From Single Molecules to Single Cells: Biophysics of Interactions between Small Regulators and Proteasome

Proteasome is the essential multicatalytic protease from the ubiquitin-proteasome pathway, responsible for the regulated degradation of the bulk of intracellular proteins. Cancer cells are more susceptible than healthy cells to blocking of the proteasome catalytic activity. Consequently, proteasome inhibitors are used as successful drugs against blood cancers. Still, many patients do not respond to the treatment or develop resistance. Since all the currently used proteasome-targeting drugs are competitive inhibitors blocking the active sites, we turned our attention to novel noncompetitive regulators affecting protein-protein interactions (PPI), especially attractive for the multisubunit and modular enzyme like the proteasome. Testing effects of competitive inhibitors requires only monitoring of peptidase activity of the proteasome catalytic core. The PPI-targeting compounds often perform disappointingly weak in such tests. Here we show that biophysical methods provide straightforward tools to follow the impact of PPI disruption on proteasome.
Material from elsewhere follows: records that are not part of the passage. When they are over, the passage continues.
(** * AICodingAgent: the agent loop and its file-tree tools

    A shallow embedding of the conversation driver of [cli.js]
    ([executeCommand], [handleAIRequest]) and of the file-tree tools of
    [tools.js] ([browseDirectory], [findFiles], [globalSearchReplace]),
    followed by the properties the specification states about them.

    Conventions of the embedding.
    - JavaScript strings are [string]s over 8-bit characters.
    - A value that may be [undefined] is an [option]; [None] is [undefined].
    - An [await]ed call that may reject returns an [Outcome]; every
      awaited call settles (a call of the model or of a tool that never
      returns is outside the model).
    - What the host supplies (the model service, [JSON.parse], the regular
      expression engine outside a small fragment, locale collation) is a
      parameter of the definitions that use it. *)

From Stdlib Require Import String Ascii List ZArith Lia Bool Arith Permutation
  Sorted.
Import ListNotations.
Open Scope string_scope.
Set Warnings "-register-all".

(* ================================================================== *)
(** ** JavaScript values used by the program *)
(* ================================================================== *)

Module Js.

(** The line feed, written [\n] in the source. *)
Definition nl : string := String (ascii_of_nat 10) EmptyString.

(** [s.includes(sub)]. *)
Fixpoint includes (s sub : string) : bool :=
  String.prefix sub s
  || match s with
     | EmptyString => false
     | String _ s' => includes s' sub
     end.

(** [s.startsWith(p)]. *)
Definition startsWith (s p : string) : bool := String.prefix p s.

(** [arr.includes(x)] on an array of strings. *)
Definition arr_includes (arr : list string) (x : string) : bool :=
  existsb (String.eqb x) arr.

(** [arr.join(sep)]. *)
Fixpoint join (sep : string) (arr : list string) : string :=
  match arr with
  | [] => EmptyString
  | [x] => x
  | x :: rest => x ++ sep ++ join sep rest
  end.

(** [s.split(sep)] for a string separator.  The scan goes left to right;
    after a match it resumes behind the matched text ([skip] counts the
    characters of the match still to be passed over). *)
Fixpoint split_scan (sep : string) (skip : nat) (piece : string) (s : string)
  : list string :=
  match s with
  | EmptyString => [piece]
  | String c s' =>
      match skip with
      | S k => split_scan sep k piece s'
      | O =>
          if String.prefix sep s
          then piece :: split_scan sep (String.length sep - 1) EmptyString s'
          else split_scan sep 0 (piece ++ String c EmptyString) s'
      end
  end.

Definition split (s sep : string) : list string :=
  match sep with
  | EmptyString => map (fun c => String c EmptyString) (list_ascii_of_string s)
  | _ => split_scan sep 0 EmptyString s
  end.

(** The characters with a meaning of their own in a regular expression
    source. *)
Definition regex_special (c : ascii) : bool :=
  existsb (Ascii.eqb c)
    ["\"%char; "^"%char; "$"%char; "."%char; "|"%char; "?"%char; "*"%char;
     "+"%char; "("%char; ")"%char; "["%char; "]"%char; "{"%char; "}"%char].

Definition all_chars (p : ascii -> bool) (s : string) : bool :=
  forallb p (list_ascii_of_string s).

(** A regular expression source in which every character stands for
    itself. *)
Definition literal_source (src : string) : bool :=
  all_chars (fun c => negb (regex_special c)) src.
(* ===== verification/Poll.v ===== *)
(** * The timers that poll the data items (src/poll.c) *)

From S2P Require Import Prelude Knot Ext Ell.

Section Poll.
Context `{E : Env} {Q : Type -> Type} `{LQ : !LQueue Q}.

Record poll_data := PollData { pd_id : Z; pd_interval : Z; pd_read_cb : poll_read_cb }.

Record poll_entry := PollEntry { pe_data : poll_data; pe_to : Z }.

Record poll_state := PollState {
  poll_entries : option (Q poll_entry);   (* NULL or the queue *)
  poll_active : bool
}.

Definition poll_init : poll_state := PollState None false.

(** [on_poll_timeout]; [call_cb] calls the function the timer was created with, on the state of
    the whole program. *)
Definition on_poll_timeout {W} (l : lens W poll_state) (call_cb : poll_read_cb -> Z -> M W Z)
    (to : Z) (data : poll_data) : M W () :=
  let! st := zoom l get in
  when (poll_active st)
    (let! rc := call_cb (pd_read_cb data) (pd_id data) in
     l_timeout_modify to (pd_interval data)).

Definition entry_destroy {S} (entry : poll_entry) : M S () := l_timeout_remove (pe_to entry).

Definition poll_timer_start {S} (entry : poll_entry) : M S () :=
  l_timeout_modify (pe_to entry) (pd_interval (pe_data entry)).

(** The elements [l_queue_foreach] visits; none when the queue is NULL. *)
Definition entries (st : poll_state) : list poll_entry :=
  match poll_entries st with Some q => l_queue_elems q | None => [] end.

Definition poll_start : M poll_state () :=
  modify (fun st => PollState (poll_entries st) true) ;;
  let! st := get in
  foreach poll_timer_start (entries st).

Definition poll_stop : M poll_state () :=
  modify (fun st => PollState (poll_entries st) false).

Definition poll_create (interval id : Z) (read_cb : poll_read_cb) : M poll_state Z :=
  let data := PollData id interval read_cb in
  let! to := l_timeout_create 0 (on_poll_timeout_cb id interval read_cb) in
  if to =? 0 then ret (- ENOMSG)
  else
    modify (fun st =>
      let q := default l_queue_new (poll_entries st) in
      PollState (Some (l_queue_push_head q (PollEntry data to))) (poll_active st)) ;;
    ret 0.

Definition poll_destroy : M poll_state () :=
  let! st := get in
  match poll_entries st with
  | Some q =>
      foreach entry_destroy (l_queue_elems q) ;;
      modify (fun st => PollState None (poll_active st))
  | None => ret tt
  end.
End Poll.

Arguments poll_state Q : clear implicits.

(** ** The timers of the entries *)

Section Timers.
Context `{E : Env} {Q : Type -> Type} `{LQL : LQueueLaws Q} (P : Prop).
Implicit Types (st : poll_state Q).

(** The live timers are those of [base] and the ones of the entries, each carrying the data of
    its entry. *)
Definition poll_owns (base : gmap Z timer_cb) st (o : os) : Prop :=
  os_wf o /\ removed (pe_to <$> entries st) (os_timers o) = base /\
  forall e, e ∈ entries st ->
    os_timers o !! pe_to e =
      Some (on_poll_timeout_cb (pd_id (pe_data e)) (pd_interval (pe_data e))
              (pd_read_cb (pe_data e))).

Lemma entries_push st e :
  entries (PollState (Some (l_queue_push_head (default l_queue_new (poll_entries st)) e))
             (poll_active st)) = e :: entries st.
Proof.
  unfold entries. cbn. rewrite elems_push_head.
  destruct (poll_entries st); cbn; [done|]. by rewrite elems_new.
Qed.

Lemma poll_create_owns base interval id cb st o :
  poll_owns base st o ->
  post P (poll_create interval id cb)
    (fun rc st' o' => poll_owns base st' o' /\ poll_active st' = poll_active st /\
       ((rc = 0 /\ exists to, entries st' = PollEntry (PollData id interval cb) to :: entries st) \/
        (rc = - ENOMSG /\ st' = st))) st o.
Proof.
  intros (Hw & Hr & He). unfold poll_create. apply post_bind. apply post_new_timer; [done|..].
  all: intros a Ha Hrc; intros; post_step.
  - post_step. split; [by split|]. split; [done|]. by right.
  - done.
  - lia.
  - post_steps. split; [|split; [done|left; split; [done|]; eexists; apply entries_push]].
    split; [auto with vthing|]. rewrite entries_push. cbn. split.
    + unfold removed in *. cbn. rewrite <- Hr. fold (removed (pe_to <$> entries st)
        (<[os_next o:=on_poll_timeout_cb id interval cb]> (os_timers o))).
      fold (removed (pe_to <$> entries st) (os_timers o)).
      pose proof (removed_insert (os_next o) (on_poll_timeout_cb id interval cb)
        (pe_to <$> entries st) (os_timers o) (os_wf_fresh o Hw)) as Hi. exact Hi.
    + intros e [->|Hin]%elem_of_cons; cbn; [apply lookup_insert_eq|].
      rewrite lookup_insert_ne; [by apply He|]. intros Heq.
      pose proof (He e Hin) as Hl. rewrite <- Heq, os_wf_fresh in Hl by done. done.
Qed.

Definition timer_start_call (e : poll_entry) : call :=
  C_timeout_modify (pe_to e) (pd_interval (pe_data e)).

Lemma poll_timers_start {S} l (s : S) o :
  post P (foreach poll_timer_start l)
    (fun _ s' o' => s' = s /\ os_same o o' /\
       os_log o' = rev (timer_start_call <$> l) ++ os_log o) s o.
Proof.
  revert o. induction l as [|e l IH]; intros o; cbn [foreach]; [done|].
  unfold poll_timer_start at 1, l_timeout_modify. do 2 post_step.
  eapply post_mono; [apply IH|]. intros [] s' o' (-> & Hs & Hl). split; [done|].
  split; [by destruct Hs|]. rewrite Hl. cbn. by rewrite <- app_assoc.
Qed.

Lemma poll_destroy_owns base st o :
  poll_owns base st o ->
  post P poll_destroy
    (fun _ st' o' => os_wf o' /\ os_timers o' = base /\ poll_entries st' = None /\
       poll_active st' = poll_active st) st o.
Proof.
  intros (Hw & Hr & _). unfold poll_destroy. unfold entries in Hr. post_step. post_step.
  destruct (poll_entries st) as [q|] eqn:Hq; post_step; [|by rewrite <- Hr].
  eapply (post_remove_all _ _ pe_to); [done|done|]. intros o' Hw' Ht' _ _. post_step.
  by rewrite Ht', Hr.
Qed.
End Timers.

(** ** Properties *)

Section Properties.
Context `{E : Env} {Q : Type -> Type} `{LQL : LQueueLaws Q}.
Implicit Types (st : poll_state Q).

(** A new entry has a live timer of its own and is the first of the queue; when no timer can be
    had the error is reported and nothing is added. *)
Theorem poll_create_spec base interval id cb st o :
  poll_owns base st o ->
  wp (poll_create interval id cb)
    (fun rc st' o' => poll_owns base st' o' /\
       ((rc = 0 /\ exists to, entries st' = PollEntry (PollData id interval cb) to :: entries st) \/
        (rc = - ENOMSG /\ st' = st))) st o.
Proof.
  intros Ho. eapply post_mono; [by apply poll_create_owns|]. by intros rc st' o' (? & _ & ?).
Qed.

(** Starting the polling arms the timer of every entry with the interval of the entry. *)
Theorem poll_start_arms st o :
  wp poll_start (fun _ st' o' => st' = PollState (poll_entries st) true /\ os_same o o' /\
       os_log o' = rev (timer_start_call <$> entries st) ++ os_log o) st o.
Proof.
  unfold poll_start. do 4 post_step.
  eapply post_mono; [by apply poll_timers_start|]. by intros [] st' o' (-> & ? & ?).
Qed.

(** A timer that expires reads its item and is armed again; while the polling is stopped it does
    neither. *)
Theorem on_poll_timeout_spec {W} (l : lens W (poll_state Q)) call_cb to data w o :
  on_poll_timeout l call_cb to data w o =
    if poll_active (lens_get l w) then
      (call_cb (pd_read_cb data) (pd_id data) ;;
       l_timeout_modify to (pd_interval data)) (lens_set l (lens_get l w) w) o
    else Some (tt, lens_set l (lens_get l w) w, o).
Proof.
  unfold on_poll_timeout, zoom, bind at 1, get. by destruct (poll_active (lens_get l w)).
Qed.

(** A session of the polling: the entries of the items created, then destroyed. After it the
    live timers are those of before. *)
Theorem poll_session_timers items st o :
  os_wf o -> poll_entries st = None ->
  wp (foreach (fun i => poll_create i.1.1 i.1.2 i.2 ;; ret tt) items ;; poll_destroy)
    (fun _ st' o' => os_wf o' /\ os_timers o' = os_timers o /\ poll_entries st' = None) st o.
Proof.
  intros Hw Hst. apply post_bind. eapply post_mono.
  - apply (post_foreach _ _ _ (fun st' o' => poll_owns (os_timers o) st' o')).
    { split; [done|]. unfold entries. rewrite Hst. split; [done|]. by intros ? ?%elem_of_nil. }
    intros i st' o' _ Ho. apply post_bind. eapply post_mono; [by apply poll_create_owns|].
    by intros rc st2 o2 (? & _).
  - intros [] st' o' Ho. eapply post_mono; [by apply poll_destroy_owns|].
    by intros [] st2 o2 (? & ? & ? & _).
Qed.
End Properties.

(** ** Witnesses *)

Lemma poll_create_spec_witness :
  wp (poll_create (E := quiet_env) (LQ := list_queue) 1 7 on_modbus_poll_receive_cb)
    (fun rc st' o' => poll_owns (LQueue0 := list_queue) ∅ st' o' /\
       ((rc = 0 /\ exists to, entries (LQ := list_queue) st'
                    = [PollEntry (PollData 7 1 on_modbus_poll_receive_cb) to]) \/
        (rc = - ENOMSG /\ st' = poll_init)))
    poll_init (os_init ∅).
Proof.
  apply (poll_create_spec (LQL := list_queue_laws)).
  split; [apply os_init_wf|]. split; [done|]. by intros ? ?%elem_of_nil.
Defined.

Lemma poll_session_timers_witness :
  wp (foreach (fun i => poll_create (E := quiet_env) (LQ := list_queue) i.1.1 i.1.2 i.2 ;; ret tt)
        [(1, 7, on_modbus_poll_receive_cb); (1, 8, on_modbus_poll_receive_cb)] ;;
      poll_destroy (E := quiet_env) (LQ := list_queue))
    (fun _ st' o' => os_wf o' /\ os_timers o' = os_timers (os_init ∅) /\
       poll_entries st' = None) poll_init (os_init ∅).
Proof. by apply (poll_session_timers (LQL := list_queue_laws)); [apply os_init_wf|]. Defined.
We assessed small-molecule compounds that distinctly affect assembly and activity of the proteasome: (i) analogues of the rapamycin binding domain, (ii) Tat peptide mimetics modeled after the proteasome-binding domain of HIV-1Tat protein, (iii) derivatives of Pro and Arg-rich fragment of cathelicidin PR39, and (iv) TCH imidazoline derivatives. Probing topography of the catalytic core with AFM identified the gate status and alpha face dynamics as an excellent sensor of a type of the compounds proteasome interactions. Intrinsic fluorescence of tryptophans revealed divergent communication pathways affected by the compounds. AFM based analysis of proteasomal super-assemblies demonstrated distinct modes of compounds-induced disruption of PPIs. Finally, Peak Force QNM AFM demonstrated profound changes in cell elasticity, adhesiveness and roughness of cultured cells treated with the compounds. Based on these findings we attempted to build a model that can help predict the effects of small molecules on proteasome and cell physiology.